Collected data:
=======

Lemma place_course_groups_consistent course is_english block_durations
    group_ids r st r' st' :
  consistent data st →
  place_course_groups data course is_english block_durations group_ids r st
  = Ok (r', st') →
  consistent data st' ∧ same_groups st st'.
Proof.
  revert r st. induction group_ids as [|g rest IH]; intros r st Hcons.
  - by intros [= <- <-].
  - cbn [place_course_groups]. intros Hp. inv_bind Hp.
    destruct a as [[placed r1] st1].
    apply force_assign_with_displacement_consistent in Hbind
      as [Hcons1 Hk1]; [|done].
    apply IH in Hp as [Hcons' Hk']; [|done]. split; [done|congruence].
Qed.

Lemma first_pass_consistent assignments english sorted_courses r st r' st' :
  consistent data st →
  first_pass data assignments english sorted_courses r st = Ok (r', st') →
  consistent data st' ∧ same_groups st st'.
Proof.
  revert r st.
  induction sorted_courses as [|course rest IH]; intros r st Hcons.
  - by intros [= <- <-].
  - cbn [first_pass]. destruct (calculate_course_blocks course); [|done].
    intros Hf. inv_bind Hf. destruct a as [r1 st1].
    apply place_course_groups_consistent in Hbind as [Hcons1 Hk1]; [|done].
    apply IH in Hf as [Hcons' Hk']; [|done]. split; [done|congruence].
Qed.

Lemma verify_group_consistent group schedule assignments r st r' st' :
  consistent data st →
  verify_group data group schedule assignments r st = Ok (r', st') →
  consistent data st' ∧ same_groups st st'.
Proof.
  revert r st. induction assignments as [|a rest IH]; intros r st Hcons.
  - by intros [= <- <-].
  - cbn [verify_group]. destruct (bool_decide _); [|by apply IH].
    destruct (courses data !! _) as [course|]; [|by apply IH].
    destruct (_ <? _); [|by apply IH].
    intros Hv. inv_bind Hv. destruct a0 as [[placed r1] st1].
    apply force_assign_with_displacement_consistent in Hbind
      as [Hcons1 Hk1]; [|done].
    apply IH in Hv as [Hcons' Hk']; [|done]. split; [done|congruence].
Qed.

Lemma second_pass_consistent assignments groups r st r' st' :
  consistent data st →
  second_pass data assignments groups r st = Ok (r', st') →
  consistent data st' ∧ same_groups st st'.
Proof.
  revert r st. induction groups as [|g rest IH]; intros r st Hcons.
  - by intros [= <- <-].
  - cbn [second_pass]. destruct (Odict.get _ _) as [schedule|]; [|done].
    intros Hs. inv_bind Hs. destruct a as [r1 st1].
    apply verify_group_consistent in Hbind as [Hcons1 Hk1]; [|done].
    apply IH in Hs as [Hcons' Hk']; [|done]. split; [done|congruence].
Qed.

=======

▶ Assignment: Return the data from the top line through the bottom line exactly.

▶ Solution below:
Lemma place_course_groups_consistent course is_english block_durations
    group_ids r st r' st' :
  consistent data st →
  place_course_groups data course is_english block_durations group_ids r st
  = Ok (r', st') →
  consistent data st' ∧ same_groups st st'.
Proof.
  revert r st. induction group_ids as [|g rest IH]; intros r st Hcons.
  - by intros [= <- <-].
  - cbn [place_course_groups]. intros Hp. inv_bind Hp.
    destruct a as [[placed r1] st1].
    apply force_assign_with_displacement_consistent in Hbind
      as [Hcons1 Hk1]; [|done].
    apply IH in Hp as [Hcons' Hk']; [|done]. split; [done|congruence].
Qed.

Lemma first_pass_consistent assignments english sorted_courses r st r' st' :
  consistent data st →
  first_pass data assignments english sorted_courses r st = Ok (r', st') →
  consistent data st' ∧ same_groups st st'.
Proof.
  revert r st.
  induction sorted_courses as [|course rest IH]; intros r st Hcons.
  - by intros [= <- <-].
  - cbn [first_pass]. destruct (calculate_course_blocks course); [|done].
    intros Hf. inv_bind Hf. destruct a as [r1 st1].
    apply place_course_groups_consistent in Hbind as [Hcons1 Hk1]; [|done].
    apply IH in Hf as [Hcons' Hk']; [|done]. split; [done|congruence].
Qed.

Lemma verify_group_consistent group schedule assignments r st r' st' :
  consistent data st →
  verify_group data group schedule assignments r st = Ok (r', st') →
  consistent data st' ∧ same_groups st st'.
Proof.
  revert r st. induction assignments as [|a rest IH]; intros r st Hcons.
  - by intros [= <- <-].
  - cbn [verify_group]. destruct (bool_decide _); [|by apply IH].
    destruct (courses data !! _) as [course|]; [|by apply IH].
    destruct (_ <? _); [|by apply IH].
    intros Hv. inv_bind Hv. destruct a0 as [[placed r1] st1].
    apply force_assign_with_displacement_consistent in Hbind
      as [Hcons1 Hk1]; [|done].
    apply IH in Hv as [Hcons' Hk']; [|done]. split; [done|congruence].
Qed.

Lemma second_pass_consistent assignments groups r st r' st' :
  consistent data st →
  second_pass data assignments groups r st = Ok (r', st') →
  consistent data st' ∧ same_groups st st'.
Proof.
  revert r st. induction groups as [|g rest IH]; intros r st Hcons.
  - by intros [= <- <-].
  - cbn [second_pass]. destruct (Odict.get _ _) as [schedule|]; [|done].
    intros Hs. inv_bind Hs. destruct a as [r1 st1].
    apply verify_group_consistent in Hbind as [Hcons1 Hk1]; [|done].
    apply IH in Hs as [Hcons' Hk']; [|done]. split; [done|congruence].
Qed.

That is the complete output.